In many cases, you will have a corpus of texts which are too large to fit in memory. This section demonstrates how to use text2vec to vectorize large collections of text stored in files.

Imagine we have a collection of movie reviews stored in multiple text files on disk. For this vignette, we will create files on disk using the movie_review dataset:

library(text2vec)
library(magrittr)
data("movie_review")

# remove all internal EOL to simplify reading
movie_review$review = gsub(pattern = '\n', replacement = ' ', 
                            x = movie_review$review, fixed = TRUE)
N_FILES = 10
CHUNK_LEN = nrow(movie_review) / N_FILES
files = sapply(1:N_FILES, function(x) tempfile())
chunks = split(movie_review, rep(1:N_FILES, 
                                  each = nrow(movie_review) / N_FILES ))
for (i in 1:N_FILES ) {
  write.table(chunks[[i]], files[[i]], quote = T, row.names = F,
              col.names = T, sep = '|')
}

# Note what the moview review data looks like
str(movie_review, strict.width = 'cut')
## 'data.frame':    5000 obs. of  3 variables:
##  $ id       : chr  "5814_8" "2381_9" "7759_3" "3630_4" ...
##  $ sentiment: int  1 1 0 0 1 1 0 0 0 1 ...
##  $ review   : chr  "With all this stuff going down at the moment with MJ i've"..

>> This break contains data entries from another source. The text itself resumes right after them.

(** * Session lifecycle of the medical-system front end

    A shallow embedding of the client-side authentication code:
    - [src/context/AuthContext.tsx]  (session store: initialize, login, logout)
    - [src/api/axios.ts]             (HTTP client wrapper [apiClient])
    - [src/api/apiClient.ts]         (HTTP client wrapper [api];
                                      src/unnamed/part_013, the later of
                                      its two versions)
    - [PrivateRoute.tsx]             (route guard; src/unnamed/part_001)
    - [src/pages/Login/Login.tsx]    (login form, local admin token)
    - [src/hooks/useAuth.ts], [src/hooks/useApi.ts]   (context and fetch hooks)
    - [endpoints.ts] (src/unnamed/part_010) and the medical-history calls
      in the second part of src/api/axios.ts
    - [Header.tsx] (src/unnamed/part_015): the logout button
    - [src/utils/examinationUtils.ts]  (examination type names)
    - [src/pages/Dashboard/Dashboard.tsx]  (age statistics),
      [src/pages/MedicalHistories/MedicalHistories.tsx]  (list filter),
      [src/components/common/DataTable/DataTable.tsx]  (paging)

    Browser state ([localStorage], [window.location], the React state cells)
    is threaded explicitly through a state-and-exception monad; every
    primitive effect is also appended to a trace so that ordering can be
    stated. *)

From Stdlib Require Import ZArith QArith Qround String Ascii List Lia.
From Stdlib Require Import DecimalString DecimalZ DecimalPos DecimalFacts.
From stdpp Require Import base option gmap strings list.

Set Warnings "-register-all".
Local Open Scope Z_scope.
Local Open Scope string_scope.
Local Open Scope list_scope.

(** ** Library models: base64 and JSON

    The browser's [btoa], [atob] and [JSON] are no part of the
    repository.  They are modelled as executable functions on byte
    strings, so that the token the login page mints can be followed
    through them. *)

Definition chr_eq (c d : ascii) : bool := Ascii.eqb c d.

(** The double-quote character. *)
Definition dquote : ascii := "034"%char.
Definition backslash : ascii := "092"%char.

(** *** [btoa] and [atob] *)
Module Base64.
(** * Cache-backed resume analysis pipeline (app.py)

    A shallow embedding of [CacheManager] (fingerprinting, get, set),
    [extract_text_from_pdf], [call_qwen_analysis] and the [analyze] route,
    together with the library functions they rest on: MD5 (RFC 1321) for
    [hashlib.md5], a JSON printer and parser for [json.dumps] and
    [json.loads], and a small model of the Redis commands GET and SETEX. *)

From Stdlib Require Import ZArith List Bool Lia Strings.Byte Ascii String Decimal DecimalZ.
From stdpp Require Import base option list gmap.
Import ListNotations.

The text2vec provides functions to easily work with files. You need to follow a few steps.

  1. Construct an iterator over the files with the ifiles() function.
  2. Provide a reader() function to ifiles() that can read those files. You can use a function from base R or any other package to read plain text, XML, or other files and convert them to text. The text2vec package doesn’t handle the reading itself. reader function should return NAMED character vector:
    • elements of character vector will be treated as documents
    • names of the elements will will be treated as documents ids
    • If user won’t provide named character vector, text2vec will generate document ids filename + line_number (assuming that each line is a separate document)
  3. Construct a tokens iterator from the files iterator using the itoken() function.

Let’s see how it works:

library(data.table)
reader = function(x, ...) {
  # read
  chunk = data.table::fread(x, header = T, sep = '|')
  # select column with review
  res = chunk$review
  # assign ids to reviews
  names(res) = chunk$id
  res
}
# create iterator over files
it_files  = ifiles(files, reader = reader)
# create iterator over tokens from files iterator
it_tokens = itoken(it_files, preprocessor = tolower, tokenizer = word_tokenizer, progressbar = FALSE)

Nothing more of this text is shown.